The United States Court of Appeals for the Third Circuit summarized the standard to be applied in deciding motions to dismiss filed pursuant to Rule 12(b)(6):
Under the “notice pleading” standard embodied in Rule 8 of the Federal Rules of Civil Procedure, a plaintiff must come forward with “a short and plain statement of the claim showing that the pleader is entitled to relief.” As explicated in Ashcroft v. Iqbal, 556 U.S. 662, 678 (2009), a claimant must state a “plausible” claim for relief and “[a] claim has facial plausibility when the pleaded factual content allows the court to draw the reasonable inference that the defendant is liable for the misconduct alleged.” Although “[f]actual allegations must be enough to raise a right to relief above the speculative level,” Bell Atlantic Corp. v. Twombly, 550 U.S. 544, 555 (2007), a plaintiff “need only put forth allegations that raise a reasonable expectation that discovery will reveal evidence of the necessary element.” (Fowler [v. UPMC Shadyside, 578 F.3d 203, 213 (3d Cir. 2009) (citation omitted)]; see also Covington v. Int'l Ass'n of Approved Basketball Officials, 710 F.3d 114, 117-18, (3d Cir. 2013).Thompson v. Real Estate Mortg. Network, 748 F.3d 142, 147 (3d Cir. 2014).

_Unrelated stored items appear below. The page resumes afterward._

Definition extrato (user_id current_user : Z) : M (list Transaction.t) :=
  when_raise (negb (user_id =? current_user))
    (HTTPException 403 "Não autorizado") ;;
  account_ids <- query (fun db =>
    map Account.id (filter (fun a => Account.user_id a =? user_id) (accounts db))) ;;
  (* The SELECT binds [user_id]. A stored owner fits 64 bits, so an id
     outside them owns no row, and what the caller gets is the error of
     the bind. *)
  when_raise (match account_ids with [] => negb (in_int64 user_id) | _ => false end)
    OverflowError ;;
  when_raise (match account_ids with [] => true | _ => false end)
    (HTTPException 404 "Nenhuma conta encontrada") ;;
  query (fun db =>
    filter (fun t => existsb (Z.eqb (Transaction.account_id t)) account_ids)
           (transactions db)).

(** ** auth.py, [login] and [get_current_user] *)

(** The Python values a token payload holds. *)
Inductive PyValue :=
| PyNone
| PyBool (b : bool)
| PyInt (n : Z)
| PyFloat (x : float)
| PyStr (s : string)
| PyDatetime (t : Z)
| PyContainer.

(** A dict with string keys, in insertion order. *)
Definition dict : Type := list (string * PyValue).

(** [d.get(key)] *)
Definition dict_get (d : dict) (key : string) : PyValue :=
  match find (fun kv => String.eqb (fst kv) key) d with
  | Some kv => snd kv
  | None => PyNone
  end.

(** [d.update({key: v})] *)
Fixpoint dict_update (d : dict) (key : string) (v : PyValue) : dict :=
  match d with
  | [] => [(key, v)]
  | (k, x) :: d =>
      if String.eqb k key then (k, v) :: d else (k, x) :: dict_update d key v
  end.

(** What can be raised inside the authentication code: an [Exception]
    (fastapi's HTTPException, the errors of the builtin [int]) and the two
    errors of jose the code names. *)
Inductive PyException :=
| Raised (e : Exception)
| ExpiredSignatureError
| JWTError.

(** [str(n)] of an int: its decimal digits, with "-" when negative. *)
Definition str (n : Z) : string :=
  DecimalString.NilZero.string_of_int (Z.to_int n).

(** [int(x)] of a float: truncation toward zero; NaN and the infinities
    are errors. *)
Definition int_of_float (x : float) : PyException + Z :=
  match Prim2SF x with
  | S754_zero _ => inr 0
  | S754_finite s m e =>
      inr (cond_Zopp s (if 0 <=? e then Zpos m * 2 ^ e else Zpos m / 2 ^ (- e)))
  | S754_infinity _ => inl (Raised OverflowError)
  | S754_nan => inl (Raised ValueError)
  end.

(** Times are counted in microseconds, the resolution of datetime. *)
Definition timedelta_minutes (minutes : Z) : Z := minutes * 60000000.

Definition ALGORITHM : string := "HS256".
Definition ACCESS_TOKEN_EXPIRE_MINUTES : Z := 30.

(** The answer of [login]. *)
Record TokenResponse := mkTokenResponse { access_token : string; token_type : string }.

Section Auth.

(** The process environment and the libraries auth.py delegates to:
    [os.getenv], jose's [jwt.encode] and [jwt.decode] (the latter reads the
    clock to check the expiry), passlib's [pwd_context.verify], and the
    builtin [int] on a str ([None] when it raises ValueError). *)
Variable getenv : string -> option string.
Variable jwt_encode : dict -> string -> string -> string.
Variable jwt_decode : string -> string -> list string -> Z -> PyException + dict.
Variable pwd_context_verify : string -> string -> bool.
Variable int_of_str : string -> option Z.

Definition SECRET_KEY : string :=
  match getenv "SECRET_KEY" with
  | Some key => key
  | None => "chave_dev_insegura"
  end.

(** The builtin [int]. *)
Definition py_int (v : PyValue) : PyException + Z :=
  match v with
  | PyNone => inl (Raised TypeError)
  | PyBool b => inr (if b then 1 else 0)
  | PyInt n => inr n
  | PyFloat x => int_of_float x
  | PyStr s =>
      match int_of_str s with Some n => inr n | None => inl (Raised ValueError) end
  | PyDatetime _ => inl (Raised TypeError)
  | PyContainer => inl (Raised TypeError)
  end.

Definition verify_password (plain_password hashed_password : string) : bool :=
  pwd_context_verify plain_password hashed_password.

(** [expires_delta or timedelta(minutes=30)]: an absent delta and a delta
    of zero are both falsy. *)
Definition create_access_token (data : dict) (expires_delta : option Z) : M string :=
  agora <- datetime_now ;;
  let delta :=
    match expires_delta with
    | Some d => if d =? 0 then timedelta_minutes ACCESS_TOKEN_EXPIRE_MINUTES else d
    | None => timedelta_minutes ACCESS_TOKEN_EXPIRE_MINUTES
    end in
  ret (jwt_encode (dict_update data "exp" (PyDatetime (agora + delta)))
         SECRET_KEY ALGORITHM).

(** The [except] clauses are tried in order; [ExpiredSignatureError] is a
    [JWTError], so [JWTError] below is any other one. What is not caught
    propagates. *)
Definition decode_access_token (agora : Z) (token : string) : PyException + dict :=
  match jwt_decode token SECRET_KEY [ALGORITHM] agora with
  | inr payload => inr payload
  | inl ExpiredSignatureError => inl (Raised (HTTPException 401 "Token expirado"))
  | inl JWTError => inl (Raised (HTTPException 401 "Token inválido"))
  | inl e => inl e
  end.

(** The body of the [try] of [get_current_user]. *)
Definition current_user_of (agora : Z) (token : string) : PyException + Z :=
  match decode_access_token agora token with
  | inl e => inl e
  | inr payload =>
      match py_int (dict_get payload "sub") with
      | inl e => inl e
      | inr user_id =>
          if user_id =? 0
          then inl (Raised (HTTPException 401 "Token inválido"))
          else inr user_id
      end
  end.

(** [except Exception] catches whatever the body raised, the
    HTTPExceptions included. *)
Definition get_current_user (token : string) : M Z :=
  agora <- datetime_now ;;
  match current_user_of agora token with
  | inr user_id => ret user_id
  | inl _ => raise (HTTPException 401 "Token inválido ou expirado")
  end.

When considering pro se pleadings, a court must employ less stringent standards than when judging the work product of an attorney. Haines v. Kerner, 404 U.S. 519, 520 (1972). When presented with a pro se complaint, the court should construe the complaint liberally and draw fair inferences from what is not alleged as well as from what is alleged. Dluhos v. Strasberg, 321 F.3d 365, 369 (3d Cir. 2003). Notwithstanding this liberality, pro se litigants are not relieved of their obligation to allege sufficient facts to support a cognizable legal claim. See, e.g., Taylor v. Books A Million, Inc., 296 F.3d 376, 378 (5th Cir. 2002); Riddle v. Mondragon, 83 F.3d 1197, 1202 (10th Cir. 1996).

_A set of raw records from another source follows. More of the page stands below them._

(** * Partial image layer applier (containers/storage, pkg/chunked)

    A shallow embedding of the parts of [storage_linux.go] that plan the
    remote requests, write and validate destination files, merge the TOC
    entries and decide hard-link deduplication, together with the
    properties the specification states about them. *)

From Stdlib Require Import ZArith List Lia Bool String Ascii.
From stdpp Require Import base option list gmap strings sorting.
Import ListNotations.

Local Open Scope Z_scope.

(** ** Go machine integers

    The target is linux/amd64: [int], [int64] are 64-bit two's complement
    and [uint64] is 64-bit unsigned.  Values are carried as [Z]; every
    arithmetic operation of the source is followed by the wrap-around of
    its Go type. *)

Definition wrap64 (z : Z) : Z := z mod 2 ^ 64.

Definition to_int (z : Z) : Z := (z + 2 ^ 63) mod 2 ^ 64 - 2 ^ 63.

(** ** Data model *)

(** [internal.FileMetadata], one TOC entry.  [Xattrs] is a Go map, which
    may be nil ([None]): the TOC decoder allocates it only when the entry
    has an xattrs object.  [Chunks] holds pointers to private copies made
    by [mergeTocEntries]; they are carried by value. *)
#[warnings="-register-all"]
Inductive FileMetadata : Type := mkFileMetadata {
  Type_ : string;
  Name : string;
  Linkname : string;
  Mode : Z;
  Size : Z;
  UID : Z;
  GID : Z;
  ModTime : option Z;
  AccessTime : option Z;
  ChangeTime : option Z;
  Devmajor : Z;
  Devminor : Z;
  Xattrs : option (gmap string string);
  Digest : string;
  Offset : Z;
  EndOffset : Z;
  ChunkSize : Z;
  ChunkOffset : Z;
  ChunkDigest : string;
  ChunkType : string;
  Chunks : list FileMetadata
}.

Definition TypeReg : string := "reg"%string.
Definition TypeChunk : string := "chunk"%string.

(** [ImageSourceChunk]: a byte range of the remote blob (both [uint64]). *)
Record ImageSourceChunk := mkImageSourceChunk {
  sc_Offset : Z;
  sc_Length : Z
}.

Record originFile := mkOriginFile {
  of_Root : string;
  of_Path : string;
  of_Offset : Z
}.

(** [missingFileChunk]: [mfc_File] is a pointer, nil for a gap chunk. *)
Record missingFileChunk := mkMissingFileChunk {
  mfc_Gap : Z;
  mfc_Hole : bool;
  mfc_File : option FileMetadata;
  mfc_CompressedSize : Z;
  mfc_UncompressedSize : Z
}.

(** [missingPart].  [SourceChunk] is a pointer in the source; every part
    built by [ApplyDiff] owns a fresh [ImageSourceChunk], so the pointee
    is carried by value (see the note at [sameFileLoop]). *)
Record missingPart := mkMissingPart {
  mp_Hole : bool;
  mp_SourceChunk : ImageSourceChunk;
  mp_OriginFile : option originFile;
  mp_Chunks : list missingFileChunk
}.

(** ** 4.F Request planner: [mergeMissingChunks] *)

(** [getGap(missingParts, i)], with [prev] standing for
    [missingParts[i-1]] and [cur] for [missingParts[i]]. *)
Definition getGap (prev cur : missingPart) : Z :=
  let prevEnd := wrap64 (sc_Offset (mp_SourceChunk prev) + sc_Length (mp_SourceChunk prev)) in
  to_int (wrap64 (sc_Offset (mp_SourceChunk cur) - prevEnd)).

(** [getCost(missingParts, i)]. *)
Definition getCost (prev cur : missingPart) : Z :=
  let cost := getGap prev cur in
  let cost :=
    if mp_OriginFile prev is Some _
    then to_int (cost + to_int (sc_Length (mp_SourceChunk prev)))
    else cost in
  if mp_OriginFile cur is Some _
  then to_int (cost + to_int (sc_Length (mp_SourceChunk cur)))
  else cost.

(** Results of code that can hit a Go run-time panic (nil dereference,
    index out of range) are [None]. *)
Definition fileName (c : missingFileChunk) : option string :=
  Name <$> mfc_File c.

(** The condition of the first loop, evaluated left to right with Go's
    short-circuit [&&]: the chunk names are only read once both chunk
    lists are known to have length one. *)
Definition sameFileCond (gap : Z) (absorber cur : missingPart) : option bool :=
  if negb (gap =? 0) then Some false
  else if mp_OriginFile absorber is Some _ then Some false
  else if mp_OriginFile cur is Some _ then Some false
  else if mp_Hole absorber then Some false
  else if mp_Hole cur then Some false
  else
    match mp_Chunks absorber, mp_Chunks cur with
    | [ca], [cc] =>
        na ← fileName ca; nc ← fileName cc; Some (String.eqb na nc)
    | _, _ => Some false
    end.

(** The body of the first loop's [then] branch. *)
Definition sameFileMerge (gap : Z) (absorber cur : missingPart) : missingPart :=
  let sc := mp_SourceChunk absorber in
  let sc' := {| sc_Offset := sc_Offset sc;
                sc_Length := wrap64 (sc_Length sc +
                               wrap64 (wrap64 gap + sc_Length (mp_SourceChunk cur))) |} in
  let chunks' :=
    match mp_Chunks absorber, mp_Chunks cur with
    | ca :: rest, cc :: _ =>
        {| mfc_Gap := mfc_Gap ca; mfc_Hole := mfc_Hole ca; mfc_File := mfc_File ca;
           mfc_CompressedSize := to_int (mfc_CompressedSize ca + mfc_CompressedSize cc);
           mfc_UncompressedSize := to_int (mfc_UncompressedSize ca + mfc_UncompressedSize cc) |}
        :: rest
    | cs, _ => cs
    end in
  {| mp_Hole := mp_Hole absorber; mp_SourceChunk := sc';
     mp_OriginFile := mp_OriginFile absorber; mp_Chunks := chunks' |}.

(** The first loop of [mergeMissingChunks].

    [front ++ [absorber]] is [newMissingParts]; [absorber] is
    [missingParts[prevIndex]], its last element.  [prev] is
    [missingParts[i-1]] and [rest] is [missingParts[i:]].

    In the source [newMissingParts] shares its backing array with
    [missingParts], and the struct copies share their [SourceChunk]
    pointee.  Slot [i-1] of the array is read by [getGap] at iteration
    [i]: it holds the struct of input part [i-1] (appends write slot
    [prevIndex+1 <= i-1], and only with that same struct), and its
    pointee is mutated only while that part is the absorber, from
    iteration [i] on and after [getGap] has run.  So [getGap] sees the
    input values of parts [i-1] and [i], which is what [prev] and the
    head of [rest] carry. *)
Fixpoint sameFileLoop (front : list missingPart) (absorber prev : missingPart)
    (rest : list missingPart) : option (list missingPart) :=
  match rest with
  | [] => Some (front ++ [absorber])
  | cur :: rest' =>
      let gap := getGap prev cur in
      c ← sameFileCond gap absorber cur;
      if c : bool then sameFileLoop front (sameFileMerge gap absorber cur) cur rest'
      else sameFileLoop (front ++ [absorber]) cur cur rest'
  end.

(** "simple case: merge chunks from the same file".  [missingParts[0:1]]
    panics on an empty slice. *)
Definition sameFileCoalescing (missingParts : list missingPart) : option (list missingPart) :=
  match missingParts with
  | [] => None
  | p0 :: rest => sameFileLoop [] p0 p0 rest
  end.

(** [costs[i-1] = getCost(missingParts, i)] for [i = 1 .. len-1]. *)
Fixpoint adjacentCosts (prev : missingPart) (rest : list missingPart) : list Z :=
  match rest with
  | [] => []
  | cur :: rest' => getCost prev cur :: adjacentCosts cur rest'
  end.

(** [sort.Ints]: the ascending rearrangement of the slice. *)
Definition sortInts (l : list Z) : list Z := merge_sort Z.le l.

(** The synthetic chunk appended for a positive gap. *)
Definition gapFile (gap : Z) : missingFileChunk :=
  {| mfc_Gap := gap; mfc_Hole := false; mfc_File := None;
     mfc_CompressedSize := 0; mfc_UncompressedSize := 0 |}.

(** The [else] branch of the second loop: [cur] is absorbed by [prev],
    the last element of [newMissingParts]. *)
Definition costMerge (gap : Z) (prev cur : missingPart) : missingPart :=
  let sc := mp_SourceChunk prev in
  {| mp_Hole := false;
     mp_SourceChunk :=
       {| sc_Offset := sc_Offset sc;
          sc_Length := wrap64 (sc_Length sc +
                         wrap64 (wrap64 gap + sc_Length (mp_SourceChunk cur))) |};
     mp_OriginFile := None;
     mp_Chunks :=
       (if 0 <? gap then mp_Chunks prev ++ [gapFile gap] else mp_Chunks prev)
       ++ mp_Chunks cur |}.

(** The second loop.  [front ++ [prev]] is [newMissingParts], [orig] is
    [missingParts[i-1]] and [rest] is [missingParts[i:]].  As in the
    first loop the slots read by [getCost] and [getGap] still hold the
    values the loop started with: [prev] points into a slot below [i-1]
    as soon as one merge has happened, and a slot that is [prev] is
    changed only after the reads of its iteration. *)
Fixpoint costLoop (targetValue : Z) (front : list missingPart) (prev orig : missingPart)
    (rest : list missingPart) : list missingPart :=
  match rest with
  | [] => front ++ [prev]
  | cur :: rest' =>
      if targetValue <? getCost orig cur
      then costLoop targetValue (front ++ [prev]) cur cur rest'
      else costLoop targetValue front (costMerge (getGap orig cur) prev cur) cur rest'
  end.

(** [targetValue := costs[toShrink]] with the clamping of [toShrink];
    [None] is the index-out-of-range panic. *)
Definition pickTargetValue (costs : list Z) (len target : Z) : option Z :=
  let toShrink := to_int (len - target) in
  let toShrink :=
    if Z.of_nat (length costs) <=? toShrink then Z.of_nat (length costs) - 1
    else toShrink in
  if toShrink <? 0 then None else costs !! Z.to_nat toShrink.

It has already been determined that Plaintiff's Second Amended Complaint failed to state a claim, but because it was not clear whether he could state a claim if given the chance to amend, he was granted leave to file a third amended complaint. (ECF Nos. 54 & 59.) As such, the undersigned finds that this factor weighs neither for nor against dismissal. However, given that the majority of the Poulis factors do weigh in favor of dismissal, the undersigned recommends that the case be dismissed.
II. CONCLUSION
For the aforementioned reasons, it is respectfully recommended that this case be dismissed with prejudice for Plaintiff's failure to prosecute due to Plaintiff's failure to keep this Court informed of his current address and his failure to comply with this Court's order to file a third amended complaint.

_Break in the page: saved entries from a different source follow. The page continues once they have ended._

(** * Lambda-expression evaluation server (main.go)

    A shallow embedding of the term model, the substitution routine, the
    head-reduction evaluator, the printer, the stack parser and the
    request dispatch of [main.go], followed by the properties of the
    specification that were checked against them.

    Go's dynamic types matter to this program: its type switches tell
    [variable] from [*variable], so the embedding keeps for every
    [expression] value whether it holds the struct or a pointer to it. *)

From Stdlib Require Import String Ascii List Bool Arith Lia.
Import ListNotations.

Local Open Scope string_scope.
Local Open Scope list_scope.

(** ** Results of running Go code *)

(** The run-time faults the program can raise.  None of them is ever
    recovered: [main.go] has no [recover], so each aborts the process. *)
Inductive fault : Set :=
| InvalidExpression     (* panic("Invalid expression") *)
| NilNotExpression      (* x.(expression) with x the nil interface value *)
| StringNotExpression.  (* x.(expression) with x holding a string *)

(** A computation returns, panics, or has not finished within the number
    of iterations it was given. *)
Inductive outcome (A : Type) : Type :=
| Ok (a : A)
| Panic (f : fault)
| OutOfFuel.

Arguments Ok {A} a.
Arguments Panic {A} f.
Arguments OutOfFuel {A}.

Definition bind {A B : Type} (c : outcome A) (k : A -> outcome B) : outcome B :=
  match c with
  | Ok a => k a
  | Panic f => Panic f
  | OutOfFuel => OutOfFuel
  end.

Declare Scope outcome_scope.
Delimit Scope outcome_scope with outcome.
Notation "x <- c ;; k" := (bind c (fun x => k))
  (at level 61, c at next level, right associativity) : outcome_scope.
Notation "' p <- c ;; k" := (bind c (fun x => let 'p := x in k))
  (at level 61, p pattern, c at next level, right associativity) : outcome_scope.
Local Open Scope outcome_scope.

(** [finished c]: [c] is an answer of the program (a value or a panic),
    not an exhausted budget. *)
Definition finished {A : Type} (c : outcome A) : bool :=
  match c with
  | OutOfFuel => false
  | _ => true
  end.

(** ** Term model *)

(** [type variable struct { name string }] *)
Record variable : Set := mk_variable { name : string }.

Definition variable_eqb (v w : variable) : bool := String.eqb (name v) (name w).

(** What an interface value holds: the struct itself or a pointer to it. *)
Inductive indirection : Set := Val | Ptr.

(** The non-nil values of the interface type [expression]:
    [EVar Val v] is [v], [EVar Ptr v] is [&v]; likewise for
    [abstraction{parameter, body}] and [application{left, right}].
    The program never stores a nil [expression] in a term (every
    conversion of nil to [expression] panics first), and it never
    mutates a term, so pointers are identified with what they point to. *)
Inductive expression : Set :=
| EVar (i : indirection) (v : variable)
| EAbs (i : indirection) (parameter : variable) (body : expression)
| EApp (i : indirection) (left right : expression).

(** The terms of the specification, which has no notion of pointer. *)
Inductive Term : Set :=
| Variable_ (x : string)
| Abstraction (x : string) (body : Term)
| Application (left right : Term).

Fixpoint erase (e : expression) : Term :=
  match e with
  | EVar _ v => Variable_ (name v)
  | EAbs _ p b => Abstraction (name p) (erase b)
  | EApp _ l r => Application (erase l) (erase r)
  end.

(** The three [String] methods; [fmt.Sprintf] with [%s] prints an operand
    that has a [String] method by calling it, pointer or not. *)
Fixpoint expression_String (e : expression) : string :=
  match e with
  | EVar _ v => name v
  | EAbs _ p b => "(!" ++ name p ++ "." ++ expression_String b ++ ")"
  | EApp _ l r => "(" ++ expression_String l ++ " " ++ expression_String r ++ ")"
  end.

(** The printer of the specification (section 4.5), on its own terms. *)
Fixpoint toString (t : Term) : string :=
  match t with
  | Variable_ x => x
  | Abstraction x b => "(!" ++ x ++ "." ++ toString b ++ ")"
  | Application l r => "(" ++ toString l ++ " " ++ toString r ++ ")"
  end.

(** ** Substitution *)

(** [func substitute(expr expression, _variable variable, value expression)].
    The type switch has the cases [variable], [*abstraction] and
    [*application]; every other dynamic type reaches [default] and panics. *)
Fixpoint substitute (expr : expression) (_variable : variable) (value : expression)
  : outcome expression :=
  match expr with
  | EVar Val e =>
      if variable_eqb e _variable then Ok value else Ok (EVar Val e)
  | EAbs Ptr parameter body =>
      if String.eqb (name parameter) (name _variable)
      then Ok (EAbs Ptr parameter body)
      else body' <- substitute body _variable value ;;
           Ok (EAbs Ptr parameter body')
  | EApp Ptr l r =>
      l' <- substitute l _variable value ;;
      r' <- substitute r _variable value ;;
      Ok (EApp Ptr l' r')
  | _ => Panic InvalidExpression
  end.

(** The substitution of the specification (section 4.3). *)
Fixpoint substitute_spec (t : Term) (v : string) (value : Term) : Term :=
  match t with
  | Variable_ x => if String.eqb x v then value else Variable_ x
  | Abstraction x b =>
      if String.eqb x v then Abstraction x b
      else Abstraction x (substitute_spec b v value)
  | Application l r =>
      Application (substitute_spec l v value) (substitute_spec r v value)
  end.
(** * Restaurant menu and identity backend: a shallow embedding

    The development follows the two source files of the repository.

    - [main1] embeds [main1.py], the menu service: the [dishes] table of the
      SQLite store, the SQL statements the handlers execute, the handlers
      themselves and the bearer-token dependency that guards some of them.
    - [users] embeds [users.py], the identity service: the [users] table,
      the signed credential and the register / login / change-password
      handlers.

    Conventions.  A handler of the source opens a connection, runs its
    statements and closes the connection; here it is a function from the
    store to an outcome and the new store, run against a database that no
    other connection holds a lock on.  A raised [HTTPException] and an
    exception nobody catches are outcomes of their own, so that "fails with
    404" and "propagates a storage error" are different values.  A Python
    integer is a [Z]; an INTEGER of SQLite is an [int64], and binding the
    one as the other fails outside the signed 64-bit range.  Text is
    [string]; points in time are whole seconds, as in the [exp] claim of a
    token. *)

From Stdlib Require Import Ascii String.
From stdpp Require Import base numbers gmap strings list fin_maps pretty sorting.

In accordance with the Federal Magistrate Judge's Act, 28 U.S.C. §636(b)(1)(B) and (C), and Rule 72.D.2 of the Local Rules of Court, the parties are allowed fourteen (14) days from the date of service of this Report and Recommendation to file written objections thereto. Any party opposing such objections shall have fourteen (14) days from the date of service of objections to respond thereto. Failure to file timely objections will constitute a waiver of any appellate rights.